Quando passei no concurso para o Banco do Brasil, nos mudamos para São Paulo. Depois de passar no vestibular para Direito, vivi um período de intensa agitação cultural e política dentro e fora da faculdade. Cheguei a participar ativamente da famosa greve de Osasco em 1968.

Como trabalhava meio período no banco, no outro período, passei a datilografar na recém-fundada Editora Ática.

Os proprietários eram amigos do meu tio professor. Fui colaborando cada vez mais na editora, com datilografia de originais, auxílio nas revisões, redação de pequenos textos. Depois, trabalhei revisando, preparando, finalmente editando os livros. Assim estou, desde então, imerso no mundo dos livros.

Cenário editorial da época

No final dos anos 1960, a Ática havia lançado uma coleção de clássicos brasileiros e portugueses, a Série Bom Livro. Ela tinha surgido com dois cuidados, à primeira vista, não tão relevantes: o texto integral e uma ficha de leitura. Na época, cotejando as edições dos clássicos, percebemos que algumas não apresentavam o texto integral. Quanto à inserção da ficha de leitura, era uma forma de atender os estudantes de literatura, que tinham de fazer o fichamento quase sempre solicitado por professores.

O modelo foi um sucesso muito grande para uma pequena editora que era a Ática na época. Cada livro da série vendia por volta de 30 mil exemplares por ano.

Em 1969, entrei também na faculdade de Letras na USP. No ano seguinte, fui aprovado em um concurso para professor na Escola Senai. Passei a ter uma experiência maravilhosa no magistério. Mas continuava também colaborando com a Ática.

Em 1971, uma reforma de ensino, que veio com a Lei 5692/71, impactou o cotidiano das escolas brasileiras.

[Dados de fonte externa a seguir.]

(* ===== verification/Smp.v ===== *)
(** * smp.c: starting the application processors

    The boot CPU copies the trampoline to 0x8000, fills the mailbox behind it, sends
    INIT-SIPI-SIPI to the CPU and polls [ap_ready].  What the started CPU does while the
    boot CPU polls is part of the model: a CPU that is alive runs the trampoline
    (ap_trampoline.s, which takes the page table root, the GDT, the stack and the entry
    point from the mailbox) and [ap_entry64] up to the store to [ap_ready].  Delay loops
    have no effect; a CPU that is not alive makes the poll time out. *)

From S2P Require Import Terminal64.
From S2P Require Import Prelude Memory Machine KernLock NKern FrameSource Heap Memmap MemmapTheorems Paging.
From S2P Require Import AddressSpaces Sched64 Keyboard Fpu Gdt64 Acpi Apic Idt Kernel64.

Definition TRAMPOLINE_ADDR : Z := 0x8000.
Definition MBOX_OFFSET : Z := 0x100.
Definition AP_STACK_SIZE : Z := 16 * 1024.

(** [LAPIC_REG] of smp.c: the standard address, not the one apic.c uses. *)
Definition SMP_LAPIC_BASE : Z := 0xFEE00000.
Definition LAPIC_ICR_LOW : Z := 0x300.
Definition LAPIC_ICR_HIGH : Z := 0x310.

Definition mbox : Z := TRAMPOLINE_ADDR + MBOX_OFFSET.

Section Smp.
(** Link-time addresses and the bytes of the trampoline. *)
Context (frame_pool gdt gdt_ptr tss kstack0 idt_ptr ap_entry64_addr : Z) (trampoline : list Z).
(** The devices of the CPU with a given APIC identifier; whether it starts; the devices
    of the boot CPU, which runs [smp_start_aps]. *)
Context (cpu_dev : Z -> apic_dev) (alive : Z -> bool) (bsp : apic_dev).
(** What [NKern_Unlock] does on the lock when a reschedule is pending. *)
Context (resched : M nkern unit).

Definition crude_delay (iterations : Z) : M machine unit := ret tt.

Definition icr_write (off v : Z) : M machine unit := emit (EMmio32 (SMP_LAPIC_BASE + off) v).

Definition send_init_sipi_sipi (apic_id : Z) : M machine unit :=
  let vector := u32 (Z.shiftr TRAMPOLINE_ADDR 12) in
  icr_write LAPIC_ICR_HIGH (u32 (Z.shiftl apic_id 24)) ;;;
  icr_write LAPIC_ICR_LOW 0x4500 ;;;
  crude_delay 50000000 ;;;
  icr_write LAPIC_ICR_HIGH (u32 (Z.shiftl apic_id 24)) ;;;
  icr_write LAPIC_ICR_LOW (Z.lor 0x4600 vector) ;;;
  crude_delay 5000000 ;;;
  icr_write LAPIC_ICR_HIGH (u32 (Z.shiftl apic_id 24)) ;;;
  icr_write LAPIC_ICR_LOW (Z.lor 0x4600 vector) ;;;
  crude_delay 5000000.

(** [ap_entry64] up to the announcement, on the CPU with devices [dev]. *)
Definition ap_entry64_init (dev : apic_dev) : M machine unit :=
  let c := Z.to_nat (get_cpu_index dev) in
  on_cr c fpu_init ;;;
  on_mem (idt_load_current_cpu idt_ptr) ;;;
  on_mem (gdt_setup_cpu_tss gdt tss kstack0 (get_cpu_index dev)) ;;;
  kprint ("[smp] AP TSS configured" +:+ nl) ;;;
  kprint ("[smp] ap_entry64 reached" +:+ nl) ;;;
  on_apic (lapic_enable frame_pool dev) ;;;
  kprint ("[smp] lapic_enable done" +:+ nl) ;;;
  let id := lapic_get_id dev in
  kprint ("[smp] got id" +:+ nl) ;;;
  kprint_hex64 id ;;;
  kprint nl ;;;
  on_apic (apic_timer_init dev 32 100) ;;;
  kprint ("[smp] apic_timer_init done" +:+ nl) ;;;
  i <- gets g_ap_index_starting ;;
  if 0 <=? i then modify (fun s => set_ready (<[Z.to_nat i:=1]> (ap_ready s)) s) else ret tt.

(** One turn of the idle loop. *)
Definition idle_turn (c : nat) : M machine unit :=
  on_sched (sched64_reschedule c) ;;; instr "hlt" 0.

Fixpoint idle_turns (n : nat) (c : nat) : M machine unit :=
  match n with O => ret tt | S n' => idle_turn c ;;; idle_turns n' c end.

(** The rest of [ap_entry64], for [n] turns of its idle loop. *)
Definition ap_entry64_idle (dev : apic_dev) (n : nat) : M machine unit :=
  let c := Z.to_nat (get_cpu_index dev) in
  kprint ("[smp] ap_ready set" +:+ nl) ;;;
  on_sched (in_lock (sti c)) ;;;
  idle_turns n c.

(** ap_trampoline.s: the registers come from the mailbox; [mov eax] cuts the page
    table root and the address of the GDT pointer to 32 bits. *)
Definition ap_start (apic_id : Z) : M machine unit :=
  m <- gets m_mem ;;
  let dev := cpu_dev apic_id in
  instr "mov cr3" (load32 m mbox) ;;;
  instr "lgdt" (load32 m (mbox + 8)) ;;;
  on_sched (modify (set_cpu_rsp (Z.to_nat (get_cpu_index dev)) (load64 m (mbox + 16)))) ;;;
  if load64 m (mbox + 24) =? ap_entry64_addr then ap_entry64_init dev else hang.

(** [while (!ap_ready[started] && timeout-- > 0);] *)
Definition wait_ready (apic_id : Z) : M machine unit :=
  if alive apic_id then ap_start apic_id else ret tt.

(** One round of the loop of [smp_start_aps] for a CPU other than the boot CPU. *)
Definition start_ap (kernel_cr3 gdt_ptr_addr apic_id : Z) (started : Z) : M machine Z :=
  let blob_size := Z.of_nat (length trampoline) in
  f <- gets m_map ;;
  (if memmap_region_is_safe TRAMPOLINE_ADDR blob_size f =? 0 then
     kprint ("[smp] WARNING: trampoline address 0x8000 not confirmed safe by memory map!" +:+ nl)
   else ret tt) ;;;
  on_mem (modify (copy_bytes trampoline TRAMPOLINE_ADDR)) ;;;
  ap_stack <- on_heap (kmalloc (LO := nkern_lock_ops (Z.to_nat (get_cpu_index bsp)) resched) AP_STACK_SIZE) ;;
  on_mem (modify (fun m => store64 m mbox kernel_cr3)) ;;;
  on_mem (modify (fun m => store64 m (mbox + 8) gdt_ptr_addr)) ;;;
  let stack_top := Z.land (u64 (ap_stack + AP_STACK_SIZE)) (u64 (Z.lnot 0xF)) in
  on_mem (modify (fun m => store64 m (mbox + 16) stack_top)) ;;;
  on_mem (modify (fun m => store64 m (mbox + 24) ap_entry64_addr)) ;;;
  m <- gets m_mem ;;
  kprint "[smp diag] mbox[0] kernel_cr3   = " ;;; kprint_hex64 (load64 m mbox) ;;; kprint nl ;;;
  kprint "[smp diag] mbox[1] gdt_ptr_addr = " ;;; kprint_hex64 (load64 m (mbox + 8)) ;;; kprint nl ;;;
  kprint "[smp diag] mbox[2] stack_top    = " ;;; kprint_hex64 (load64 m (mbox + 16)) ;;; kprint nl ;;;
  kprint "[smp diag] mbox[3] ap_entry64   = " ;;; kprint_hex64 (load64 m (mbox + 24)) ;;; kprint nl ;;;
  kprint "[smp diag] ap_stack (raw kmalloc) = " ;;; kprint_hex64 ap_stack ;;; kprint nl ;;;
  modify (fun s => set_ready (<[Z.to_nat started:=0]> (ap_ready s)) s) ;;;
  modify (set_starting started) ;;;
  kprint "[smp] starting AP, APIC ID=" ;;;
  kprint_hex64 apic_id ;;;
  kprint ("..." +:+ nl) ;;;
  send_init_sipi_sipi apic_id ;;;
  wait_ready apic_id ;;;
  r <- gets (fun s => nth (Z.to_nat started) (ap_ready s) 0) ;;
  if r =? 0 then
    kprint ("[smp] WARNING: AP did not respond within timeout." +:+ nl) ;;; ret started
  else
    kprint ("[smp] AP confirmed alive." +:+ nl) ;;; ret (started + 1).

(** [for (int i = 0; i < cpu_count && started < MAX_AP_CPUS; i++)] *)
Fixpoint start_aps (kernel_cr3 gdt_ptr_addr bsp_id : Z) (ids : list Z) (started : Z) : M machine Z :=
  match ids with
  | [] => ret started
  | id :: ids' =>
      if negb (started <? MAX_AP_CPUS) then ret started
      else if id =? bsp_id then start_aps kernel_cr3 gdt_ptr_addr bsp_id ids' started
      else started' <- start_ap kernel_cr3 gdt_ptr_addr id started ;;
           start_aps kernel_cr3 gdt_ptr_addr bsp_id ids' started'
  end.

Definition smp_start_aps : M machine Z :=
  apic_ids <- on_acpi (acpi_find_cpus MAX_AP_CPUS) ;;
  if Z.of_nat (length apic_ids) <=? 1 then
    kprint ("[smp] single-CPU system (or ACPI unavailable) — skipping AP bringup" +:+ nl) ;;; ret 0
  else
  let bsp_id := lapic_get_id bsp in
  p <- gets m_paging ;;
  start_aps (paging_get_kernel_cr3 p) (gdt_get_ptr_address gdt_ptr) bsp_id apic_ids 0.
End Smp.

Um dos efeitos da lei foi a obrigatoriedade de os estudantes permanecerem na escola até a 8ª série. Antes, a obrigatoriedade se restringia até à 4ª série. Com isso, dois problemas, entre outros, puderam ser detectados imediatamente. Como eu já vivia esse ambiente escolar por dentro, isso era facilmente notado. O primeiro ponto foi que o número de alunos praticamente havia dobrado em quantidade. Outro ponto foi a falta de condições dos governos de formar professores em quantidade suficiente para atender esse dobro de turmas nas escolas.

Dentro de sala de aula, eu sentia dificuldades em atrair os jovens para a literatura. Quando eles se queixavam dos livros que constavam das bibliografias recomendadas, fui detectando novos livros, novos autores, que os próprios estudantes iam descobrindo entre eles. Além disso, percebia alunos lendo muitos quadrinhos e fazendo palavras cruzadas, caça-palavras, charadas, etc. Todo esse contexto, naturalmente, era percebido por muitos colegas meus também.

Nasce a série Vaga-lume

Isso fez com que a Ática pensasse em uma nova série para um público mais jovem do que o que lia a série dos velhos clássicos. Foi o embrião da série Vaga-lume. Até um office-boy da editora já havia sugerido que a editora publicasse autores contemporâneos para jovens.

Fizemos o projeto dessa série, convocando alguns professores para nos auxiliar na prospecção dos títulos e autores, além de contarmos com os divulgadores da editora que visitavam as escolas. Pedíamos que eles ficassem atentos aos livros que os professores estavam indicando. Para engajar o público interno da editora, foi feito um concurso para o nome da coleção.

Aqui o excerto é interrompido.